▸ **WHAT NEEDS TO BE DONE**
Write out only the opening lines of the entries, through the line with "negb andb orb].".

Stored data
..........
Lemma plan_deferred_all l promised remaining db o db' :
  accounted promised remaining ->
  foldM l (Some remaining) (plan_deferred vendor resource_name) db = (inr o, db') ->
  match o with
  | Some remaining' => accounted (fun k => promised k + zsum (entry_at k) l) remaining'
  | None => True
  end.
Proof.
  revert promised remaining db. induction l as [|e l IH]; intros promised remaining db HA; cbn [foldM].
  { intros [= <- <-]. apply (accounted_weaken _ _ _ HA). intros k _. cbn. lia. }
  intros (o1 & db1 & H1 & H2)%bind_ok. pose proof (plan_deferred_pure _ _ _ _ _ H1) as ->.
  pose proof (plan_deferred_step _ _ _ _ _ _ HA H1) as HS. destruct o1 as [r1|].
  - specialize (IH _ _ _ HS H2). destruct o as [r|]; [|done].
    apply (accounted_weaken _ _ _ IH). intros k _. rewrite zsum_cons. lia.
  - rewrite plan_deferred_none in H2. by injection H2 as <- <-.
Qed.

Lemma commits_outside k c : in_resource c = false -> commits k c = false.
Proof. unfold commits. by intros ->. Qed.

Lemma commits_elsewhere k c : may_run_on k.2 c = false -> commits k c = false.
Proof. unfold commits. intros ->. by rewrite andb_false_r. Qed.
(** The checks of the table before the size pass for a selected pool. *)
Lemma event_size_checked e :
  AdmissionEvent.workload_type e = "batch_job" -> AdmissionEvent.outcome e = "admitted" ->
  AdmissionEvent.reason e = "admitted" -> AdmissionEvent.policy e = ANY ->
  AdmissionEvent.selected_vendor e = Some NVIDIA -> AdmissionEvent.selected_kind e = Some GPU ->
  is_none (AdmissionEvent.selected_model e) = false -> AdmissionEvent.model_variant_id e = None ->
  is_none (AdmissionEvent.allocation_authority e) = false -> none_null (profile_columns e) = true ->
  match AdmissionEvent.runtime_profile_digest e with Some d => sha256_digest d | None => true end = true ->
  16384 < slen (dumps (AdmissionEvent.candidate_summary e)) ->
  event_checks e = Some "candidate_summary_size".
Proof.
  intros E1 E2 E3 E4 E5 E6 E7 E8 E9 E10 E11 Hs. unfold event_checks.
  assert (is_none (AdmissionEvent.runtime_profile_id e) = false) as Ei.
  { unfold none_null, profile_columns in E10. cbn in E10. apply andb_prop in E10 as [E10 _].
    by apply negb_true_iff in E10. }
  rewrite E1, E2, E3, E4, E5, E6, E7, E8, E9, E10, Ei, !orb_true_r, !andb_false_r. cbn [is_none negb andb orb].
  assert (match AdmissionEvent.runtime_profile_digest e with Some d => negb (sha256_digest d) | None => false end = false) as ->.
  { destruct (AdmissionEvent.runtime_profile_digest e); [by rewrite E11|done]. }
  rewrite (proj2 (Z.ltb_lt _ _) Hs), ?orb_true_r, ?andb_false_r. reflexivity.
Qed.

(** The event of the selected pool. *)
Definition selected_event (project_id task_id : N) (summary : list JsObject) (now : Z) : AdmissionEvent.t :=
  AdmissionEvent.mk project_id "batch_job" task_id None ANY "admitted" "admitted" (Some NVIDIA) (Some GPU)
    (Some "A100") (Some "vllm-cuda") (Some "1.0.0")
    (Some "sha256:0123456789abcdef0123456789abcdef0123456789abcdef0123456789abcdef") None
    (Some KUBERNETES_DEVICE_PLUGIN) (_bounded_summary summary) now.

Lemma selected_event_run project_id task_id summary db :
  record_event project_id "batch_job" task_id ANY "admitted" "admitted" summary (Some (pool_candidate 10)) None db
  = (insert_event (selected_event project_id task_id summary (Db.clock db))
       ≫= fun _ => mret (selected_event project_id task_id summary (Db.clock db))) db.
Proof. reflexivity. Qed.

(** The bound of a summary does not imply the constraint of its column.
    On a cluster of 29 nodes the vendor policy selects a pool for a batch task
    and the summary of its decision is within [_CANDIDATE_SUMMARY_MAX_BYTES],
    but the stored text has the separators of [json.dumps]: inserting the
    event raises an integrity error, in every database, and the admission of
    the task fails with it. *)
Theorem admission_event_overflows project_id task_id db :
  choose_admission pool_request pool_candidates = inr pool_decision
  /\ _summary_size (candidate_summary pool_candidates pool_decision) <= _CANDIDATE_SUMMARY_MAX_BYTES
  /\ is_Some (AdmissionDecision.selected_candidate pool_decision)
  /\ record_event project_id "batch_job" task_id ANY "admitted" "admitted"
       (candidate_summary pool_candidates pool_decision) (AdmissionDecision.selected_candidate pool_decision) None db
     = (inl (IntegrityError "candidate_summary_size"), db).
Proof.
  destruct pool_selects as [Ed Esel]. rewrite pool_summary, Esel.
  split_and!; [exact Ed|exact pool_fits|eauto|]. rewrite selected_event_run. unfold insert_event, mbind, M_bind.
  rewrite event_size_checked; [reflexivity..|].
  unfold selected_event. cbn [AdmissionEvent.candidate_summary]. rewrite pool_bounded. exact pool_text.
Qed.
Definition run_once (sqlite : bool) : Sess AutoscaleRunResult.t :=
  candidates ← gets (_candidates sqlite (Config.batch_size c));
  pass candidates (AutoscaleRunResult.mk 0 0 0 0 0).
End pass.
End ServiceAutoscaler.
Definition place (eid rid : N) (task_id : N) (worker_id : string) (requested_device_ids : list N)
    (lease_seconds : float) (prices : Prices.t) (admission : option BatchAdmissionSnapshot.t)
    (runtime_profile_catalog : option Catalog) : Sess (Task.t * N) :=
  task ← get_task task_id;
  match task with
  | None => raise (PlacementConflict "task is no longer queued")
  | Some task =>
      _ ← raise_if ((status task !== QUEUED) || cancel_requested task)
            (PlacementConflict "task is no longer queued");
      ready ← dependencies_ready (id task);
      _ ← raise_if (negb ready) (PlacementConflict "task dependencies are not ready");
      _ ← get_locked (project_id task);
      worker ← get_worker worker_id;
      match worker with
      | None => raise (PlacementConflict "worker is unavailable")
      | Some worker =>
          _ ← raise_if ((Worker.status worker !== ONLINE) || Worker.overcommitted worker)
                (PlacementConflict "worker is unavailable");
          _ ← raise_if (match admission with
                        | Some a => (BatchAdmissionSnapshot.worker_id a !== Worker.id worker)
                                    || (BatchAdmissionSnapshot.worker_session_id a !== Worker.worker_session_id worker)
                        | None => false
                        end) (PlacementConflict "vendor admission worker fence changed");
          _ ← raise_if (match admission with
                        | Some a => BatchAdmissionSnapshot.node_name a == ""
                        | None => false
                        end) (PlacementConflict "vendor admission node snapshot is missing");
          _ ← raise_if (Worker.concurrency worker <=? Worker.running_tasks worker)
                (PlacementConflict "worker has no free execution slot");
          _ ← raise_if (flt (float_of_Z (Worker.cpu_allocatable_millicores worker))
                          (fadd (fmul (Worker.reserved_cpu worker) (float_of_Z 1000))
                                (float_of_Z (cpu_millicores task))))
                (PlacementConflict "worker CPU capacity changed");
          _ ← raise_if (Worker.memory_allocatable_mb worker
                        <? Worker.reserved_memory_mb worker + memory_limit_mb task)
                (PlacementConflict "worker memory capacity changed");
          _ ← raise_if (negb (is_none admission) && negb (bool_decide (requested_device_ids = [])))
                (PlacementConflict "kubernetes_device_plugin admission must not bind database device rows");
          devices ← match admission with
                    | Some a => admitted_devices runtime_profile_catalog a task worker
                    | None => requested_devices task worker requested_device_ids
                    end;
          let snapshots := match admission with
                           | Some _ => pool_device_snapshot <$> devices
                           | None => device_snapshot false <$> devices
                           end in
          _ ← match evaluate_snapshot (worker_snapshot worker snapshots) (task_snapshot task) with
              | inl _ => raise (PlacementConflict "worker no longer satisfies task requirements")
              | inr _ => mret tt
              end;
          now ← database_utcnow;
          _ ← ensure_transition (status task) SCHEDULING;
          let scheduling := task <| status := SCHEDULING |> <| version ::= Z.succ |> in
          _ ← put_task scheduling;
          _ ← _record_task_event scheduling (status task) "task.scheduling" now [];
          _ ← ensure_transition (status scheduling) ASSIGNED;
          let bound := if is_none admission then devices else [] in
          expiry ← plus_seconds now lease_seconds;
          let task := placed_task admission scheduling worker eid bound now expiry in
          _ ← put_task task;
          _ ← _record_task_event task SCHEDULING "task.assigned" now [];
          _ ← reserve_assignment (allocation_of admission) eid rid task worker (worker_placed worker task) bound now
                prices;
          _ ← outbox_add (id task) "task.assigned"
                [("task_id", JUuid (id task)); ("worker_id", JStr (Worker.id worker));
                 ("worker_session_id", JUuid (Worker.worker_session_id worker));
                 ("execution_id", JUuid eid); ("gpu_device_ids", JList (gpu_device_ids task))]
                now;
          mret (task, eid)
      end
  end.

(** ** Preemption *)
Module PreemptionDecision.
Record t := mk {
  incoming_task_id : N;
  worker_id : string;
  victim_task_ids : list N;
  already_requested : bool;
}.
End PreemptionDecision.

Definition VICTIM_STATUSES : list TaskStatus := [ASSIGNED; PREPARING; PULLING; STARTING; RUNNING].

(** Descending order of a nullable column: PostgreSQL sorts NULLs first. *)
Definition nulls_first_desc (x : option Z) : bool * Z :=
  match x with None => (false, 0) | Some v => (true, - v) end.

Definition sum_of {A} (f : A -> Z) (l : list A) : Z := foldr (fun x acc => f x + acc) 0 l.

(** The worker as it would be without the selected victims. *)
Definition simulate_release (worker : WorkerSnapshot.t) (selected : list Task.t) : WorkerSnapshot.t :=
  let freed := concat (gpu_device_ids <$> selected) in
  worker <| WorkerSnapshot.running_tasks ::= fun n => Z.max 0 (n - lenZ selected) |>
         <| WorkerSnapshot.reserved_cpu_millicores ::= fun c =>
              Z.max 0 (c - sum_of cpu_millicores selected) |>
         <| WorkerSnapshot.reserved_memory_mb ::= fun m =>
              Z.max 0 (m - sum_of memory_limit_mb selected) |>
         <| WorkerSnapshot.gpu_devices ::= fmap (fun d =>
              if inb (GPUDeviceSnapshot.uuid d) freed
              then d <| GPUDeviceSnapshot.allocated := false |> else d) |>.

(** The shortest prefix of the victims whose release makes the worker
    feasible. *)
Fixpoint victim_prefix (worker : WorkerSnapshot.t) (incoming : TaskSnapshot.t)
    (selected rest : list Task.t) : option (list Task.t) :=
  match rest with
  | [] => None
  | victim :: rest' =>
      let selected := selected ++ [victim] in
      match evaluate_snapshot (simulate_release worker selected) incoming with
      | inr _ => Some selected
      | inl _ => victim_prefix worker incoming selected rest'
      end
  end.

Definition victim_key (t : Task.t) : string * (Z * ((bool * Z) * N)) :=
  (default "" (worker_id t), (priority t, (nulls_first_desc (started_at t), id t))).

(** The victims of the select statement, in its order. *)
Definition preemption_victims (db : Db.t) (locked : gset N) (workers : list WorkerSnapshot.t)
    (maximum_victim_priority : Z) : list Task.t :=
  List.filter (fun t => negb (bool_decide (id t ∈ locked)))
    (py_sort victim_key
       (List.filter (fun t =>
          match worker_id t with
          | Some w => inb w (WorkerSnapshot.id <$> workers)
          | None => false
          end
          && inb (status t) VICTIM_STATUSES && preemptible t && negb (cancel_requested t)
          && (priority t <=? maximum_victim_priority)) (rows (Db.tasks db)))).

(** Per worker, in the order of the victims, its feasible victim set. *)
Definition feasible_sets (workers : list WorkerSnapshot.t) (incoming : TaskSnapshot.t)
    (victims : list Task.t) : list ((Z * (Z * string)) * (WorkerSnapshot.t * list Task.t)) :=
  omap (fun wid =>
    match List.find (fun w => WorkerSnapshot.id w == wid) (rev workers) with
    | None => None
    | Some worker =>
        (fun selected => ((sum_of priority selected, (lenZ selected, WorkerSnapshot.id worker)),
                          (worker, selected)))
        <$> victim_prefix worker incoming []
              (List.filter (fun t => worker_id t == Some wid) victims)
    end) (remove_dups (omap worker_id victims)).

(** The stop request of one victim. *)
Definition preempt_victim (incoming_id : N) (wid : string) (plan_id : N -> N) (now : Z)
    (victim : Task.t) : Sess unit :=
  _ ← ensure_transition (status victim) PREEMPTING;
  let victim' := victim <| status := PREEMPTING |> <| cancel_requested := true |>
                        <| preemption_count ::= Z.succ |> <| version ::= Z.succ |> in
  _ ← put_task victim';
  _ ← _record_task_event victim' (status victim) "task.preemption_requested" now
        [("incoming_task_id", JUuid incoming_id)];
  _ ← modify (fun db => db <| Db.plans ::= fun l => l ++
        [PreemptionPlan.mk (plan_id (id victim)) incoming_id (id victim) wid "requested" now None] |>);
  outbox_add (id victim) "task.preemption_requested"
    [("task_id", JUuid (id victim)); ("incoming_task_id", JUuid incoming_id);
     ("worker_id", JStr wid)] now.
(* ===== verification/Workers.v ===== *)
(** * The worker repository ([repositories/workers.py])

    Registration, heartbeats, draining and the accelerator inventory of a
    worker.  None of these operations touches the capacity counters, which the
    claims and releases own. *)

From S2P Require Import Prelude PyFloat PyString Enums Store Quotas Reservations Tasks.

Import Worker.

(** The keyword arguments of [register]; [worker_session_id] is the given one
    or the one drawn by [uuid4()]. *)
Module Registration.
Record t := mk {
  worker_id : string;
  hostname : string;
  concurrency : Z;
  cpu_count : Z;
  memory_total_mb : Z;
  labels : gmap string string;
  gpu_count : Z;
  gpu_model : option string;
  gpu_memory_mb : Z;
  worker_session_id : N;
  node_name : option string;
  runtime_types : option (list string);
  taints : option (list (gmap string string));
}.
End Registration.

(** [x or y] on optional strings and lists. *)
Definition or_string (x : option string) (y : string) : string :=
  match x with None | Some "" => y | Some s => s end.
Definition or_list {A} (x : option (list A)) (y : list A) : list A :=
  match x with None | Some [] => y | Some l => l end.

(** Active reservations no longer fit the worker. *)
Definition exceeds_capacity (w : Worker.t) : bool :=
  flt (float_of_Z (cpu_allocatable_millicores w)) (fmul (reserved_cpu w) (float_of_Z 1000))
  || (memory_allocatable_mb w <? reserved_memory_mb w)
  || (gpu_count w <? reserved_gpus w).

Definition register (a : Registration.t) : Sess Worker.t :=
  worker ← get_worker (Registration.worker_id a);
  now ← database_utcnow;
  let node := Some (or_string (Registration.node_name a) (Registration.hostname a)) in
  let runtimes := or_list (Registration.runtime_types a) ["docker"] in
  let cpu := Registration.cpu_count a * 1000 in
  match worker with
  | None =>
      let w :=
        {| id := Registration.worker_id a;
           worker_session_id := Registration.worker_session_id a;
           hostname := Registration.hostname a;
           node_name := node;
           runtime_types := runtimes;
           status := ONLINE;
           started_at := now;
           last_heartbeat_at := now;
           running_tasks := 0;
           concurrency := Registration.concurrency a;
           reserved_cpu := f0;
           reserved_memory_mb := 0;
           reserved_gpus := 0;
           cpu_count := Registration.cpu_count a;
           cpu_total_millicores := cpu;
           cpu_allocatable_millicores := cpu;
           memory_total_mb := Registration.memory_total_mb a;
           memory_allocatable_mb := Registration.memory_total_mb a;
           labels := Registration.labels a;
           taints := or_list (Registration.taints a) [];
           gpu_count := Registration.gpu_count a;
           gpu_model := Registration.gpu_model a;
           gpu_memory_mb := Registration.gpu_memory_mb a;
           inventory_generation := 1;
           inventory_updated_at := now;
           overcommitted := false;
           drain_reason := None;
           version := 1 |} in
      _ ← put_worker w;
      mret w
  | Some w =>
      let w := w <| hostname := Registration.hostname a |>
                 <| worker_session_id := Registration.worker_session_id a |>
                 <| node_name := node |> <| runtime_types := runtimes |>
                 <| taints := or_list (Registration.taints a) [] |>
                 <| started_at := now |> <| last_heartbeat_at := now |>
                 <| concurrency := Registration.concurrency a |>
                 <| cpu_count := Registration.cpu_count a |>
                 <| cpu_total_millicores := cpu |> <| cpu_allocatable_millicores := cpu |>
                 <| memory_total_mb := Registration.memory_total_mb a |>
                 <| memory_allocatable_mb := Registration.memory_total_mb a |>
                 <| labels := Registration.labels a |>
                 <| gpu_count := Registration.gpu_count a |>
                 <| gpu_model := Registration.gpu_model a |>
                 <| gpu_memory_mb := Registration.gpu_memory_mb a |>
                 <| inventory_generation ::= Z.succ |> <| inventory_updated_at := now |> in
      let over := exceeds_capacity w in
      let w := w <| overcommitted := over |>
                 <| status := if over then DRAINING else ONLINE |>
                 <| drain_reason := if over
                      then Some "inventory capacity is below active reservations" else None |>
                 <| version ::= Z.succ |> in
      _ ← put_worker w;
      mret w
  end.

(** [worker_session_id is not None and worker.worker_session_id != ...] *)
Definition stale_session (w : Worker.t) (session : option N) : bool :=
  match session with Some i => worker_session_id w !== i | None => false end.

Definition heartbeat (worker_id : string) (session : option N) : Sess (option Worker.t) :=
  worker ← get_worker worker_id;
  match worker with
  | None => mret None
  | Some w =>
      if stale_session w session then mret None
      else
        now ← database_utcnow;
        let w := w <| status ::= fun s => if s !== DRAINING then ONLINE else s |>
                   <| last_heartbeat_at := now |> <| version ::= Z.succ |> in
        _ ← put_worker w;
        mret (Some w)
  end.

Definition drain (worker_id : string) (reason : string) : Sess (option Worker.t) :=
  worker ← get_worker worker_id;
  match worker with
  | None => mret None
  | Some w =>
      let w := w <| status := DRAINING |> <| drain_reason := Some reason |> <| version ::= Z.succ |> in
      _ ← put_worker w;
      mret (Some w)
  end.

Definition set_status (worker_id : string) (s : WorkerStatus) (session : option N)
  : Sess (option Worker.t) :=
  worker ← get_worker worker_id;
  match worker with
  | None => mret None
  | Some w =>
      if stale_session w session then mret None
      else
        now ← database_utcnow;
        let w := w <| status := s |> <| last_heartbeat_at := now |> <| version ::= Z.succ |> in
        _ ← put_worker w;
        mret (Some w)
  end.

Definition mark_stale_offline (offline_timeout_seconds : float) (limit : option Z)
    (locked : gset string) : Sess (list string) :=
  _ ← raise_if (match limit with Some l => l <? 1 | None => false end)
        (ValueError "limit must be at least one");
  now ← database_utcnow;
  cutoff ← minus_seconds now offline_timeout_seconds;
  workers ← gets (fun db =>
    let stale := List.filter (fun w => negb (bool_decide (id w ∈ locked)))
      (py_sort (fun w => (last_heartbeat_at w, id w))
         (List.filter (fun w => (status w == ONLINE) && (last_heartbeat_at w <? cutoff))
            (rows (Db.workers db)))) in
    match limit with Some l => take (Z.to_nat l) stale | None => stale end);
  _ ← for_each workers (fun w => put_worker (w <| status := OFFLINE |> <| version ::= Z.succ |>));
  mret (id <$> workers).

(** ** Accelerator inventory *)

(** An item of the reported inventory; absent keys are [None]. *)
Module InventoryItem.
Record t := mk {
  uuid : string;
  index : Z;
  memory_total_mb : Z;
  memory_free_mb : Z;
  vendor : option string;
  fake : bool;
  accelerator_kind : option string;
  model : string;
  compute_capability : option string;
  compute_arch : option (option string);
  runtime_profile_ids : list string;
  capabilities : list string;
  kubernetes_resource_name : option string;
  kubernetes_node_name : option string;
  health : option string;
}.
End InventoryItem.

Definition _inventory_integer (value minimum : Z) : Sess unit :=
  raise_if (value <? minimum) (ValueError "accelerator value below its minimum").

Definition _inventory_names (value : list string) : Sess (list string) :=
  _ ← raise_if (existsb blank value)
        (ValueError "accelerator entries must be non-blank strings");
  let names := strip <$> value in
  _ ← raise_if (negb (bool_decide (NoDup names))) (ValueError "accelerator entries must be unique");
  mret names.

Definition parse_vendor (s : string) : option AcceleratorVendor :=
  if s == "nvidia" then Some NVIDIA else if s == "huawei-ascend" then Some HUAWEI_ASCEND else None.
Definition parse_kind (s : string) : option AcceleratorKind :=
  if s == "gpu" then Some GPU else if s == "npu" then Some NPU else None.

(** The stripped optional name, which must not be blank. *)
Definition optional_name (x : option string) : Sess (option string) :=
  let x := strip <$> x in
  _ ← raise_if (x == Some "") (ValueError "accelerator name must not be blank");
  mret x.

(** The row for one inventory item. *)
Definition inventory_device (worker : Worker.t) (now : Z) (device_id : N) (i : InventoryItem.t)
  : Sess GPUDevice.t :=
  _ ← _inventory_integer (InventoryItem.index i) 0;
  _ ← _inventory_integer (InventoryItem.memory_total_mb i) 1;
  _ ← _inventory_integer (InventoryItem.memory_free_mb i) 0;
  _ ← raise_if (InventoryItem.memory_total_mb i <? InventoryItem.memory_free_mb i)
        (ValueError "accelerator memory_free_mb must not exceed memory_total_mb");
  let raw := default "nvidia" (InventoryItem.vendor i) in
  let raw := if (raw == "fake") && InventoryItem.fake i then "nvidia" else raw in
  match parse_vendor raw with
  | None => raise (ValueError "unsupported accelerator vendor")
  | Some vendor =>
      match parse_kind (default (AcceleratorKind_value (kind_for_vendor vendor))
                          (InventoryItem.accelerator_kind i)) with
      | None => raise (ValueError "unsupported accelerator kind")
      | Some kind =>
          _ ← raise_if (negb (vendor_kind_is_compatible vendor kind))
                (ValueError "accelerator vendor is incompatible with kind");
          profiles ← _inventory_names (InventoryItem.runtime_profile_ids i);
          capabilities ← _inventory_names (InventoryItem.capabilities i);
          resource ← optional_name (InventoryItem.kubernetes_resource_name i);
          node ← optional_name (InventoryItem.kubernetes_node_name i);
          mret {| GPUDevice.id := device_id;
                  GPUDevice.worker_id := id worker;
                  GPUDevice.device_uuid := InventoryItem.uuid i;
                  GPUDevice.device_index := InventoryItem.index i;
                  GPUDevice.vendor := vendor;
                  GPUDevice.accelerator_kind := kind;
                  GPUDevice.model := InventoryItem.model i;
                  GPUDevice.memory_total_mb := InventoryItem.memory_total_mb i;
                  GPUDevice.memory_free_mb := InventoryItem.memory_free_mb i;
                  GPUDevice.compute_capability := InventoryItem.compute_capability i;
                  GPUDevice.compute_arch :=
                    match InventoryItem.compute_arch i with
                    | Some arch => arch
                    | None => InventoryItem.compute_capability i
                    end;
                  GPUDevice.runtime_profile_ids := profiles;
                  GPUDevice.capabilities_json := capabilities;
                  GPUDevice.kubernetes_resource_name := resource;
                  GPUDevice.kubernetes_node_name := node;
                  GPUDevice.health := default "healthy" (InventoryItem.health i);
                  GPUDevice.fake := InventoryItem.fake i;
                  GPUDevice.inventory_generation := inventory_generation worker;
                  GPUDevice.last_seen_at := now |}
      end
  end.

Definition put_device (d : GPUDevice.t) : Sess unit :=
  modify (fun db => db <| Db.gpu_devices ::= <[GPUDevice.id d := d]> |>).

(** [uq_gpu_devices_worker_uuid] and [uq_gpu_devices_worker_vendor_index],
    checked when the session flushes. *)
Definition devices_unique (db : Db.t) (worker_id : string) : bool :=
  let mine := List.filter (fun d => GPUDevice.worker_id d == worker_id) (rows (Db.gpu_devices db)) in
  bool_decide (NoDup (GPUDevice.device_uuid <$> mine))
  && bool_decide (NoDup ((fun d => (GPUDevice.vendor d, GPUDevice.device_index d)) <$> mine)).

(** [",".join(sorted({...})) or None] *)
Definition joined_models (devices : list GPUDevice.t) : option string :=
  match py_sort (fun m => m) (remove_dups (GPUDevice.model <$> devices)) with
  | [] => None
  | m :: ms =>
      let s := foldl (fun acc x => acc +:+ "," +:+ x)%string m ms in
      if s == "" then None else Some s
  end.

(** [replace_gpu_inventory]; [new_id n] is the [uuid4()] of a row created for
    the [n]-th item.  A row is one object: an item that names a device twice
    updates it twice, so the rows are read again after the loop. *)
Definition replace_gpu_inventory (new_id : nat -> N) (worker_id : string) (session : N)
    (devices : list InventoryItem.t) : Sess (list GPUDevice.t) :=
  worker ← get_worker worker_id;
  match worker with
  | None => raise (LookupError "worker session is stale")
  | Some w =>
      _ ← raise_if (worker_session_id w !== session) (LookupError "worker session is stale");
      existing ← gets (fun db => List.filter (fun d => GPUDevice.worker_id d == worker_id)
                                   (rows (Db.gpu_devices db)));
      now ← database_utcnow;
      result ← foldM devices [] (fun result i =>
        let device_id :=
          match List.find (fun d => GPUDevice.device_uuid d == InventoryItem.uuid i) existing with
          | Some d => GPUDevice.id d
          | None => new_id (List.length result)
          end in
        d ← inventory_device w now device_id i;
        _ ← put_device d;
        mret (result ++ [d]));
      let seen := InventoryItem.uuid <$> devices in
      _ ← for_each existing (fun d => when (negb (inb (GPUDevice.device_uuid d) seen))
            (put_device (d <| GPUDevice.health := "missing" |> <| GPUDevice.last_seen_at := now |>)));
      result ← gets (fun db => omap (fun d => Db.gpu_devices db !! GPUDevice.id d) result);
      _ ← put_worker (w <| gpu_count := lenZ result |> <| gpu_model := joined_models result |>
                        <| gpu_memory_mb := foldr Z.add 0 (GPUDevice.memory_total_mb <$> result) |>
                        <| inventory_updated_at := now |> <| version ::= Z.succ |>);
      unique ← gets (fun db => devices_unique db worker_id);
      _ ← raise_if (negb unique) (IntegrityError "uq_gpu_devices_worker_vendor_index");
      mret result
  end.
..........
▸ **ANSWER SECTION**
Lemma plan_deferred_all l promised remaining db o db' :
  accounted promised remaining ->
  foldM l (Some remaining) (plan_deferred vendor resource_name) db = (inr o, db') ->
  match o with
  | Some remaining' => accounted (fun k => promised k + zsum (entry_at k) l) remaining'
  | None => True
  end.
Proof.
  revert promised remaining db. induction l as [|e l IH]; intros promised remaining db HA; cbn [foldM].
  { intros [= <- <-]. apply (accounted_weaken _ _ _ HA). intros k _. cbn. lia. }
  intros (o1 & db1 & H1 & H2)%bind_ok. pose proof (plan_deferred_pure _ _ _ _ _ H1) as ->.
  pose proof (plan_deferred_step _ _ _ _ _ _ HA H1) as HS. destruct o1 as [r1|].
  - specialize (IH _ _ _ HS H2). destruct o as [r|]; [|done].
    apply (accounted_weaken _ _ _ IH). intros k _. rewrite zsum_cons. lia.
  - rewrite plan_deferred_none in H2. by injection H2 as <- <-.
Qed.

Lemma commits_outside k c : in_resource c = false -> commits k c = false.
Proof. unfold commits. by intros ->. Qed.

Lemma commits_elsewhere k c : may_run_on k.2 c = false -> commits k c = false.
Proof. unfold commits. intros ->. by rewrite andb_false_r. Qed.
(** The checks of the table before the size pass for a selected pool. *)
Lemma event_size_checked e :
  AdmissionEvent.workload_type e = "batch_job" -> AdmissionEvent.outcome e = "admitted" ->
  AdmissionEvent.reason e = "admitted" -> AdmissionEvent.policy e = ANY ->
  AdmissionEvent.selected_vendor e = Some NVIDIA -> AdmissionEvent.selected_kind e = Some GPU ->
  is_none (AdmissionEvent.selected_model e) = false -> AdmissionEvent.model_variant_id e = None ->
  is_none (AdmissionEvent.allocation_authority e) = false -> none_null (profile_columns e) = true ->
  match AdmissionEvent.runtime_profile_digest e with Some d => sha256_digest d | None => true end = true ->
  16384 < slen (dumps (AdmissionEvent.candidate_summary e)) ->
  event_checks e = Some "candidate_summary_size".
Proof.
  intros E1 E2 E3 E4 E5 E6 E7 E8 E9 E10 E11 Hs. unfold event_checks.
  assert (is_none (AdmissionEvent.runtime_profile_id e) = false) as Ei.
  { unfold none_null, profile_columns in E10. cbn in E10. apply andb_prop in E10 as [E10 _].
    by apply negb_true_iff in E10. }
  rewrite E1, E2, E3, E4, E5, E6, E7, E8, E9, E10, Ei, !orb_true_r, !andb_false_r. cbn [is_none negb andb orb].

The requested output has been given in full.